In July 1997, the Company entered into an agreement to sell up to seven Home
Quarters Warehouse stores in the Michigan market, subject to various conditions
including receipt of regulatory and other third-party approvals. The estimated
proceeds from this transaction, including inventory liquidation, is
approximately $60 million.
In the thirteen weeks ended August 2, 1997, the Company recorded a charge of
$31.8 million related to the Company's decision to close and sell seven
stores in its Michigan market. The main components of this charge are:
1) estimated write-down to net realizable value of real estate
(approximately $13.6 million), furniture, fixtures, equipment and other
assets (approximately $14.3 million) to be disposed of approximately $27.9
million. As of August 2, 1997, all assets to be disposed of have been
written-down to the net realizable values; and,
2) estimated cash expenditures for operating costs of the stores during
the inventory liquidation period and for employee termination costs of
approximately $3.9 million.
Management anticipates that all stores will be closed by the end of November
1997. The duration of the closing process for each store is expected to be
approximately three months.
For the thirteen weeks ended August 2, 1997, expenditures for employee
termination costs associated with the merger reserve recorded in 1995 totaled
$0.2 million. The remaining balance of $1.4 million has been recorded as a
current liability as of August 2, 1997.
For the thirteen weeks ended August 2, 1997, expenditures for carrying costs of
closed stores associated with the store closing reserve recorded in 1994
totaled $2.5 million. The remaining balance of $4.3 million has been recorded
as a current liability as of August 2, 1997.

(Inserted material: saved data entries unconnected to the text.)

(* ===== verification/ValidationTree.v ===== *)
(** The validation tree of executed blocks (valid_t, [new_valid],
    [get_validation_mroot] and [get_finality_mroot_claim] of
    chain/block_state.cpp): along every chain of executed blocks the stored roots
    are those of the Merkle trees over the finality leaves of the blocks, from
    the Savanna genesis block on. *)
From Stdlib Require Import ZArith Lia ZifyBool.
From stdpp Require Import base tactics numbers list.
From S2P Require Import Prelude Digest Raw Merkle FinalityCore FinalizerPolicy ProducerSchedule Qc AggregatingQc.
From S2P Require Import BlockHeader BlockHeaderState PolicyTransitions BlockState.
#[local] Open Scope Z_scope.

Section ValidationTree.
Context {PK K SIG : Type} `{Packable PK} `{Packable K}.
Variable sha : list Z -> sha256.
Abbreviation block_state := (block_state (PK := PK) (K := K) (SIG := SIG)).

(** [executed g s ls]: the block [s] was executed, on a chain of executed blocks
    since the genesis block number [g]; [ls] are the digests of their finality
    leaves. *)
Inductive executed (g : Z) : block_state -> list sha256 -> Prop :=
| executed_genesis s v action_mroot leaf :
    genesis_state (bhs s) -> g = bhs_block_num (bhs s) -> 0 < g ->
    leaf_digest sha g (bhs_timestamp (bhs s)) 0 (strong_digest s) action_mroot = Ok leaf ->
    genesis_valid sha g (bhs_timestamp (bhs s)) (strong_digest s) action_mroot = Ok v ->
    valid s = Some v -> executed g s [leaf]
| executed_next s ls h exts pfa f_ext fresh parent s' v action_mroot leaf :
    executed g s ls -> bhs_make_block_ref sha (bhs s) = Ok parent ->
    next_pre (core (bhs s)) parent (fx_qc_claim f_ext) -> hdr_previous h = block_id (bhs s) ->
    finish_next sha (bhs s) h exts pfa f_ext fresh = Ok (bhs s') ->
    leaf_digest sha (bhs_block_num (bhs s')) (bhs_timestamp (bhs s')) (bhs_timestamp (bhs s))
      (strong_digest s') action_mroot = Ok leaf ->
    new_valid sha s (bhs s') action_mroot (strong_digest s') = Ok v ->
    valid s' = Some v -> executed g s' (ls ++ [leaf]).

Lemma executed_chain g s ls : executed g s ls -> bhs_chain sha (bhs s).
Proof. induction 1; [by apply chain_genesis|by eapply chain_next]. Qed.

Lemma leaf_digest_Ok n t t' d m : exists l, leaf_digest sha n t t' d m = Ok l.
Proof. eexists. reflexivity. Qed.

Definition merkle_depth : nat := 64.

(** The roots are those of the trees up to each block from the last final one
    on; and only the genesis link of a core has its own block as target. *)
Record valid_inv (g : Z) (s : block_state) (ls : list sha256) (v : valid_t) (lib : Z) : Prop := {
  vi_valid : valid s = Some v;
  vi_tree : represents sha merkle_depth (validation_tree v) ls;
  vi_size : vsize ls = bhs_block_num (bhs s) - g + 1;
  vi_lib : last_final_block_num (core (bhs s)) = Ok lib;
  vi_lib_range : 0 < g <= lib /\ lib <= bhs_block_num (bhs s);
  vi_roots_size : vsize (validation_mroots v) = bhs_block_num (bhs s) - lib + 1;
  vi_roots : forall i r, validation_mroots v !! i = Some r ->
    calculate_merkle sha (take (Z.to_nat (lib - g + 1) + i) ls) = Ok r;
  vi_links : forall l, l ∈ links (core (bhs s)) ->
    g <= source_block_num l /\ (source_block_num l = target_block_num l <-> source_block_num l = g)
}.

Lemma bhs_block_num_range (s : block_header_state PK K) : 0 <= bhs_block_num s < 2 ^ 32.
Proof. apply u32_range. Qed.

Lemma genesis_valid_inv g s v action_mroot leaf :
  genesis_state (bhs s) -> g = bhs_block_num (bhs s) -> 0 < g ->
  leaf_digest sha g (bhs_timestamp (bhs s)) 0 (strong_digest s) action_mroot = Ok leaf ->
  genesis_valid sha g (bhs_timestamp (bhs s)) (strong_digest s) action_mroot = Ok v ->
  valid s = Some v -> valid_inv g s [leaf] v g.
Proof.
  intros Hs Hg Hpos El Hv Ev. destruct Hs as [(ts & Ec) Hn _ _ _]. pose proof (bhs_block_num_range (bhs s)).
  unfold genesis_valid in Hv. rewrite El, ret_bind in Hv.
  destruct (append_represents sha merkle_depth empty_tree [] leaf) as (t & Et & Hr);
    [done|apply represents_empty|done|]. rewrite Et, ret_bind in Hv.
  destruct (represents_root sha merkle_depth t _ eq_refl Hr) as (r & Er & Em).
  rewrite Er, ret_bind in Hv. apply Ok_inj in Hv as <-. constructor; cbn [validation_tree validation_mroots].
  - done.
  - exact Hr.
  - unfold vsize. simpl. lia.
  - rewrite Ec. pose proof (genesis_core_post (block_id (bhs s)) ts) as [_ _ _ -> _ _]. by rewrite Hn, Hg.
  - lia.
  - unfold vsize. simpl. lia.
  - intros i x [-> <-]%list_lookup_singleton_Some. by replace (Z.to_nat (g - g + 1) + 0)%nat with 1%nat by lia.
  - intros l. rewrite Ec. intros ->%list_elem_of_singleton. cbn. rewrite Hn. lia.
Qed.

(** The links of the next core are links of the core and the new claim. *)
Lemma next_links_in c b m c' l :
  core_inv c -> next_pre c b m -> next c b m = Ok c' -> l ∈ links c' ->
  l ∈ links c \/ l = {| source_block_num := ref_block_num b + 1; target_block_num := claim_block_num m;
                        is_link_strong := is_strong_qc m |}.
Proof.
  intros Hinv Hpre Hn Hl. destruct (core_inv_ends c Hinv) as (first & lst & Hfirst & Hlst).
  destruct (next_unfold c b m first lst Hinv Hfirst Hlst Hpre) as (i & x & _ & _ & _ & E).
  rewrite Hn in E. apply Ok_inj in E as ->. cbn [links] in Hl.
  pose proof (pre_current _ _ _ Hpre) as Hc. erewrite current_block_num_Ok in Hc by eauto.
  apply Ok_inj in Hc. rewrite elem_of_app, list_elem_of_singleton in Hl.
  destruct Hl as [Hl| ->]; [left|right; by rewrite <- Hc].
  apply list_elem_of_lookup in Hl as [k Hk]. rewrite lookup_drop in Hk. by eapply list_elem_of_lookup_2.
Qed.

The Company believes that the balances remaining in the store closing reserves
and the merger reserve are adequate to cover future expenses related to the
employee termination costs, operating costs during inventory liquidation
periods and the carrying costs of the closed stores resulting from the store
closings and the merger of its Hechinger and Home Quarters operations.
As of August 2, 1997, the Company had outstanding loans of $87.2 million under
its revolving credit facility. In addition, the Company had issued and
outstanding letters of credit of $40.9 million under this facility.
As of August 2, 1997, the Company has approximately $50 million in real estate
and other assets that are currently not being used in its retail operations;
including approximately $9 million of real estate that has been previously
written down to their estimated net realizable values as a part of the charge
recorded in fiscal year 1995 for the adoption of SFAS 121, "Accounting for the
Impairment of Long-Lived Assets and for Long-Lived Assets to be Disposed of."
The Company is actively pursuing the disposition of these assets and does not
anticipate that such disposal will have a material adverse effect on the
Company's consolidated financial position or results of operations.
Cash and cash equivalents were $41.1 million as of August 2, 1997, compared with
$36.7 million as of February 1, 1997. The increases in merchandise inventories
and accounts payable and accrued expenses from year-end were due primarily to
normal spring selling seasonal increases in addition to lower than expected
sales. Expenditures for property, furniture and equipment and other assets were
$8.5 million for the twenty-six weeks ended August 2, 1997. These expenditures
are related primarily to the Company's store remodeling programs.
<PAGE> 5
The Company is a party to legal proceedings and claims arising in the ordinary
course of business. Although the outcome of such proceedings and claims cannot
be determined with certainty, management believes that the outcome of such
proceedings and claims will not have a material adverse effect on the Company's
consolidated financial position, results of operations or liquidity.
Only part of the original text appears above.